GE shares are soaring after a tough week as bullish analysts defend airline leases

Larry Culp, CEO, General Electric

Scott Mlyn | CNBC

Shares of General Electric were up more than 5% on Monday as bullish analysts last week defended the company’s decision to sell its jet lease business to AerCap and new financial outlook.

On Wednesday, the Boston-based conglomerate announced the sale of GE Capital Aviation Services, or Gecas, the largest remaining asset of the once-colossal financial arm GE Capital, to AerCap. GE will take a 46% stake in the combined company and the deal will generate approximately $ 24 billion in cash. Once the deal is completed in nine to 12 months, GE plans to transfer GE Capital’s remaining debt and assets to the company’s industrial balance sheet.

For GE, the deal moves it further away from GE Capital, which nearly scuttled the company after its 2008 financial collapse, allowing it to focus on the conglomerate’s industrial core, a focus of CEO Larry Culp.

Following the announcement of the deal, the stock fell from over $ 14 a share to just below $ 12 a share in after-hours trading on Thursday. Analysts attributed the sell-off to a mix of profit-taking and concerns about what folding debt-laden GE Capital into the industrial balance sheet might do to the company’s debt profile.

But on Monday, bullish analysts from UBS, Goldman Sachs and Bank of America came out in defense of the company, praising the merits of the Gecas deal and GE’s cash position.

Debt

In a note to customers on Monday, Goldman Sachs’ Joe Ritchie reiterated his company’s buy rating with a $ 15 price target on GE stock. He said the deal with Gecas brings GE closer to realizing its potential as the “ultimate self-help, vaccine-based story in the industry”.

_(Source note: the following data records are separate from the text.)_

Lemma iteration_bounded (e : router_env) (m : Memory) :
  queues_bounded m ->
  queues_bounded (memory_of (updInputDataParseTask_iteration e m)).
Proof.
  intros (Hc & Hr & Hlc & Hlr). unfold updInputDataParseTask_iteration.
  destruct (datagram e) as [bytes|]; [|now repeat apply conj].
  destruct (getPacketFromUdp bytes) as [packet|]; [|now repeat apply conj].
  destruct (nth 0 packet 0 =? PACKET_TYPE_COMMAND).
  - unfold bind, send_command.
    destruct (xQueueSend_bounded (commandDataQueue m)
                (packetToCommandData packet)
                (pdMS_TO_TICKS TIMEOUT_SEND_COMMAND_MS) (room e))
      as [Hcap Hlen]; [lia | lia |].
    destruct (xQueueSend (commandDataQueue m) _ _ _) as [res q].
    cbn in Hcap, Hlen.
    destruct (negb (res =? pdPASS));
      unfold queues_bounded, memory_of, set_commandDataQueue, set_replyAckQueue;
      cbn; repeat apply conj; lia.
  - destruct (nth 0 packet 0 =? PACKET_TYPE_REPLY_ACK); [|now repeat apply conj].
    unfold bind, send_replyAck.
    destruct (xQueueSend_bounded (replyAckQueue m)
                (packetToReplyAck packet)
                (pdMS_TO_TICKS TIMEOUT_SEND_REPLY_ACK_MS) (room e))
      as [Hcap Hlen]; [lia | lia |].
    destruct (xQueueSend (replyAckQueue m) _ _ _) as [res q].
    cbn in Hcap, Hlen.
    destruct (negb (res =? pdPASS));
      unfold queues_bounded, memory_of, set_commandDataQueue, set_replyAckQueue;
      cbn; repeat apply conj; lia.
Qed.

Lemma router_loop_bounded (envs : list router_env) :
  forall m, queues_bounded m ->
            queues_bounded (memory_of (router_loop envs m)).
Proof.
  induction envs as [|e rest IH]; intros m Hm.
  - exact Hm.
  - cbn [router_loop]. unfold bind.
    pose proof (iteration_bounded e m Hm) as H1.
    destruct (updInputDataParseTask_iteration e m) as [[u m1] t1].
    specialize (IH m1 H1).
    destruct (router_loop rest m1) as [[u2 m2] t2].
    exact IH.
Qed.

Lemma router_loop_cons (e : router_env) (rest : list router_env) (m : Memory) :
  let it := updInputDataParseTask_iteration e m in
  let after := router_loop rest (memory_of it) in
  router_loop (e :: rest) m
  = (tt, memory_of after, trace_of it ++ trace_of after).
Proof.
  cbn [router_loop]. unfold bind, memory_of, trace_of.
  destruct (updInputDataParseTask_iteration e m) as [[u m1] t1].
  cbn [fst snd].
  now destruct (router_loop rest m1) as [[[] m2] t2].
Qed.

(** The routing of one iteration: for a datagram that holds a valid
    packet, the router sends the structure of a Command packet to
    [commandDataQueue] and the structure of a REPLY_ACK packet to
    [replyAckQueue], waiting for room for the ticks of 1000 ms: the
    structure becomes the newest entry of its queue, unless the queue is
    full until the wait is over, in which case the memory is unchanged
    and the branch of the failed send is taken; a packet of any other
    type changes nothing.  The queues have capacity 10 and 1 and never
    hold more, and after each iteration the router runs the next one. *)
Theorem router_routes (e : router_env) (m : Memory) (bytes packet : list Z) :
  datagram e = Some bytes ->
  getPacketFromUdp bytes = Some packet ->
  let run := updInputDataParseTask_iteration e m in
  let ticks := pdMS_TO_TICKS 1000 in
  (nth 0 packet 0 = PACKET_TYPE_COMMAND ->
     (full_past_timeout (commandDataQueue m) ticks (room e) ->
        run = (tt, m, [QueueSendFailSignal]))
     /\ (~ full_past_timeout (commandDataQueue m) ticks (room e) ->
         exists older,
           run = (tt,
                  set_commandDataQueue
                    (mkQueue (uxQueueLength (commandDataQueue m))
                       (older ++ [packetToCommandData packet])) m,
                  [])))
  /\ (nth 0 packet 0 = PACKET_TYPE_REPLY_ACK ->
     (full_past_timeout (replyAckQueue m) ticks (room e) ->
        run = (tt, m, [QueueSendFailSignal]))
     /\ (~ full_past_timeout (replyAckQueue m) ticks (room e) ->
         exists older,
           run = (tt,
                  set_replyAckQueue
                    (mkQueue (uxQueueLength (replyAckQueue m))
                       (older ++ [packetToReplyAck packet])) m,
                  [])))
  /\ (nth 0 packet 0 <> PACKET_TYPE_COMMAND ->
      nth 0 packet 0 <> PACKET_TYPE_REPLY_ACK ->
      run = (tt, m, []))
  /\ (forall envs m0,
        queues_bounded (memory_of (updInputDataParseTask envs m0)))
  /\ (forall rest,
        router_loop (e :: rest) m
        = (tt, memory_of (router_loop rest (memory_of run)),
           trace_of run ++ trace_of (router_loop rest (memory_of run)))).
Proof.
  intros Hdatagram Hpacket run ticks.
  assert (Hrun : run = updInputDataParseTask_iteration e m) by reflexivity.
  unfold updInputDataParseTask_iteration in Hrun.
  rewrite Hdatagram, Hpacket in Hrun.
  split; [|split; [|split; [|split]]].
  - intros Hty. rewrite Hty in Hrun.
    change (PACKET_TYPE_COMMAND =? PACKET_TYPE_COMMAND) with true in Hrun.
    cbv iota in Hrun. unfold bind, send_command in Hrun.
    change (pdMS_TO_TICKS TIMEOUT_SEND_COMMAND_MS) with ticks in Hrun.
    split.
    + intros Hfull.
      rewrite (xQueueSend_full_past_timeout _ _ _ _ Hfull) in Hrun.
      cbn in Hrun. now rewrite set_commandDataQueue_same in Hrun.
    + intros Hroom.
      destruct (xQueueSend_enqueued (commandDataQueue m)
                  (packetToCommandData packet) ticks (room e) Hroom)
        as [older Hsend].
      exists older. rewrite Hsend in Hrun. exact Hrun.
  - intros Hty. rewrite Hty in Hrun.
    change (PACKET_TYPE_REPLY_ACK =? PACKET_TYPE_COMMAND) with false in Hrun.
    change (PACKET_TYPE_REPLY_ACK =? PACKET_TYPE_REPLY_ACK) with true in Hrun.
    cbv iota in Hrun. unfold bind, send_replyAck in Hrun.
    change (pdMS_TO_TICKS TIMEOUT_SEND_REPLY_ACK_MS) with ticks in Hrun.
    split.
    + intros Hfull.
      rewrite (xQueueSend_full_past_timeout _ _ _ _ Hfull) in Hrun.
      cbn in Hrun. now rewrite set_replyAckQueue_same in Hrun.
    + intros Hroom.
      destruct (xQueueSend_enqueued (replyAckQueue m)
                  (packetToReplyAck packet) ticks (room e) Hroom)
        as [older Hsend].
      exists older. rewrite Hsend in Hrun. exact Hrun.
  - intros Hcommand Hack.
    apply Z.eqb_neq in Hcommand, Hack. now rewrite Hcommand, Hack in Hrun.
  - intros envs m0. unfold updInputDataParseTask, bind.
    cbn [create_queues].
    pose proof (router_loop_bounded envs
                  (set_replyAckQueue (xQueueCreate 1)
                     (set_commandDataQueue (xQueueCreate 10) m0))) as Hb.
    unfold create_queues, bind, modify. cbn [fst snd app].
    destruct (router_loop envs _) as [[u m2] t2].
    apply Hb. repeat apply conj; cbn; lia.
  - intros rest. apply router_loop_cons.
Qed.

(* ------------------------------------------------------------------ *)
(** ** Further properties of the command cycle *)

Definition data_packet_id (data : udp_data) : Z :=
  match data with
  | DataAck a => ack_packet_id a
  | DataResponse r => rsp_packet_id r
  end.

(** An event that is a frame is a REQ_ACK or a Response frame and carries
    the given [packet_id]. *)
Definition echoes (packet_id : Z) (ev : event) : Prop :=
  match ev with
  | Sent packet_type data _ _ _ =>
      (packet_type = PACKET_TYPE_REQ_ACK \/ packet_type = PACKET_TYPE_RESPONSE)
      /\ data_packet_id data = packet_id
  | _ => True
  end.

(** What the events put into the two ring buffers, in order. *)
Definition history_of (tr : list event)
  : list (commandData_t + responseData_t) :=
  flat_map (fun ev =>
              match ev with
              | CommandStored c => [inl c]
              | ResponseStored r => [inr r]
              | _ => []
              end) tr.

(** The commands stored by the events, in order. *)
Definition stored_commands (tr : list event) : list commandData_t :=
  flat_map (fun ev => match ev with CommandStored c => [c] | _ => [] end) tr.

(** The [packet_id]s of the REQ_ACK frames of the events, in order. *)
Definition req_ack_ids (tr : list event) : list Z :=
  flat_map (fun ev =>
              match ev with
              | Sent packet_type data _ _ _ =>
                  if packet_type =? PACKET_TYPE_REQ_ACK
                  then [data_packet_id data] else []
              | _ => []
              end) tr.

(** An event without the result of its transport write. *)
Definition without_result (ev : event) : event :=
  match ev with
  | Sent packet_type data packet packet_size _ =>
      Sent packet_type data packet packet_size 0
  | _ => ev
  end.

(** X7: every frame that a command cycle sends is a REQ_ACK or a Response
    frame and carries the [packet_id] of the command: the task makes no
    [packet_id] of its own and sends no other kind of frame. *)
Theorem cycle_frames_echo_packet_id (commandData : commandData_t)
    (e : cycle_env) (m : Memory) :
  Forall (echoes (cmd_packet_id commandData))
    (trace_of (command_cycle commandData e m)).
Proof.
  rewrite command_cycle_run. unfold trace_of. cbn [snd].
  rewrite cycle_events_cases.
  pose proof (executed_packet_id commandData m) as Hid.
  by_attempts commandData e;
    repeat (apply Forall_cons || apply Forall_nil); cbn; auto.
Qed.

(** X8: the history of a command cycle is the command, once, followed by
    one copy of the response for each Response frame that was sent. *)
Theorem cycle_history (commandData : commandData_t) (e : cycle_env)
    (m : Memory) :
  let tr := trace_of (command_cycle commandData e m) in
  history_of tr
  = inl commandData
    :: repeat (inr (responseData (memory_of (make_response commandData m))))
         (count_sent PACKET_TYPE_RESPONSE tr).
Proof.
  intros tr. subst tr.
  rewrite command_cycle_run. unfold trace_of. cbn [snd].
  rewrite cycle_events_cases.
  change (responseData (memory_of (make_response commandData m)))
    with (fst (executed commandData m)).
  by_attempts commandData e; reflexivity.
Qed.

(** X9: a command is executed once per cycle, whatever the handshake
    does: after the cycle the registers and [responseData] are the ones
    that [make_response] leaves, [commandDataQueue] is untouched,
    [replyAckQueue] is empty and the mutex is released, for every course
    of the transport writes and of the REPLY_ACKs. *)
Theorem cycle_memory (commandData : commandData_t) (e : cycle_env)
    (m : Memory) :
  let m' := memory_of (command_cycle commandData e m) in
  registers m' = registers (memory_of (make_response commandData m))
  /\ responseData m' = responseData (memory_of (make_response commandData m))
  /\ commandDataQueue m' = commandDataQueue m
  /\ replyAckQueue m' = xQueueReset (replyAckQueue m)
  /\ udpSendMutex m' = false
  /\ forall e' : cycle_env, memory_of (command_cycle commandData e' m) = m'.
Proof.
  intros m'. subst m'. rewrite command_cycle_run.
  repeat apply conj; try reflexivity.
  intros e'. now rewrite command_cycle_run.
Qed.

Ritchie brushed aside concerns that the Gecas deal and the decision to drop the rest of GE Capital on the industrial balance sheet will increase the company’s net leverage to unsustainable levels.

Notable GE bear Steve Tusa expressed concern about this last week, saying the company has “sustained high leverage … on top of the fundamentals we would describe as mixed with expectations about future earnings remaining too high.”

And S&P Global said it could lower the company’s credit rating after the transaction is closed, adding that it estimates GE’s leverage will increase to about six times its assets after consolidating GE Capital’s remaining debt on its balance sheet. “even with GE having the cash on exit to reduce debt.”

But Ritchie said it’s not fair to compare the projected industry balance for 2021, including GE Capital, to the previous year. Based on his estimates, Ritchie said GE’s net leverage in 2020, including GE Capital, was more than 10 times its assets, so six times the assets would still be an improvement.

Free cash flow

Bank of America’s Andrew Obin, who has a $ 15 buy rating on the stock, also came out in a note to clients on Monday in defense of the company. Obin noted that some investors may have sold on the news that the company would charge a one-time fee of $ 5 billion for the use of something called factoring, or the sale of receivables to another division to bring in the revenue sooner. to decrease. The company said it would scale that practice in 2021 to simplify accounting.

More bearish analysts pointed to the $ 5 billion levy as a drag on the company’s outlook for free cash flow of between $ 2.5 billion and $ 4.5 billion for the year.

A “simpler GE comes at a cost, but expect a beat and increase from here,” Obin said of the charge.

And UBS ‘Markus Mittermaier told his clients Monday that the consolidation of GE Capital in the industrial balance sheet is a’ long-term positive ‘. He noted that some of GE Capital’s assets will also be moved to the industrial balance sheet and the company has enough liquidity flexibility to handle its indebtedness.

“Last week’s move essentially puts an end to GE Capital and will significantly simplify reporting as well as the ability for management to focus back on GE’s ‘making things’,” he said. He added that it “creates strategic optionality in the industrial portfolio by removing debt and related guarantees from the parent company for that debt.”